Vaping is generally considered somewhat healthier than traditional cigarettes smoking. But, the fact that you do not coat lungs with carcinogenic tar when you vape doesn’t make it a completely healthy practice. According to experts, the aerosol that a person inhales even when they use the best vape juice has ultrafine particles and harmful chemicals that go to their lungs.
Among the things that are found in electronic cigarette vapors include diacetyle, nickel, benzene, lead, and tin. Nevertheless, scientists are yet to determine the health effects that these e-cigarette chemicals can have on the human body and their reaction when intense heat turns them into aerosol. Additionally, most vape juice flavors (get more info here) contain nicotine. This is an addictive substance regardless of how a person takes it.
When a person vapes or uses an e-cigarette, the exhaled vapors do not disappear magically. They remain inside the room or the surrounding for a while. This implies that inhalation of secondhand vapors or passive smoking is possible. What’s more, secondhand vapors may not be healthy for everyone to breathe, particularly young children.
The newness of e-cigarettes and vape juices are some of the things that are causing the confusion. What’s more, proponents of vaping argue that when a person uses e-cigarette, they do not burn anything. Therefore, no smoke is produced. Absence of tobacco smoke implies that there cannot be passive smoking or secondhand smoke when a person vapes. Thus, people shouldn’t be worried about passive smoking when it comes to vaping.
However, the biggest concern when it comes to secondhand vaping is the exhaled vapor. It is possible for the exhaled vapor to be deposited on the surfaces and eventually enter the bodies of non-vapers. This leads to health worries among people that do not smoke or vape as well as the agencies that are responsible for regulating smoking and vaping.

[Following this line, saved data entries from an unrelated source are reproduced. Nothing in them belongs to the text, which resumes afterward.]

(** * TroopOneCalendar: the extraction and normalisation pipeline of
      [troop_calendar_sync.py]

    The script scrapes an event listing, visits every detail page, recovers a
    start/end date, a location and a title from the flattened page text with
    regular expressions, and renders the events as an iCalendar document.

    Modelling conventions.
    - A Python [str] is a list of code points.  Code points are restricted to
      the range 0..255 and represented by [ascii]; on that range [\d] is
      [0-9], [\s] and [str.split]/[str.strip] share [str.isspace], and
      case-insensitive matching of an ASCII literal is ASCII case folding.
    - Python's [re] is a backtracking matcher.  [Regex.mt] is such a matcher
      over the constructs the script's patterns use; [Regex.Matches] is the
      declarative reading of a pattern against which it is verified.
    - Calls that leave the repository ([dateutil.parser.parse],
      [hashlib.sha1], BeautifulSoup's element selection) are section
      variables or function arguments.
    - The environment read by [os.getenv] is a lookup function, and the
      pages that the browser fetches are arguments of the loop.
    - [datetime.strftime] leaves the [%Y] field to the C library of the
      platform; whether a year below 1000 is padded to four digits is the
      parameter [year_padded].
    - Exceptions are explicit: a computation that can raise returns
      [outcome]. *)

From Stdlib Require Import String Ascii ZArith NArith Lia Bool Arith List.
Import ListNotations.
Open Scope list_scope.

Set Implicit Arguments.

(** ** Strings *)

Definition str := list ascii.

Definition lit (s : string) : str := list_ascii_of_string s.

Definition code (a : ascii) : N := N_of_ascii a.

This confusion has led researchers into studying vaping and the possibility of passive vaping. Essentially, several studies have been conducted with an aim of determining whether secondhand vapes are dangerous. Some media reports have shown that a section of scientists has reported that secondhand vapor is safe. Others argue that vaping impairs the quality of indoor air by depositing harmful substance particles.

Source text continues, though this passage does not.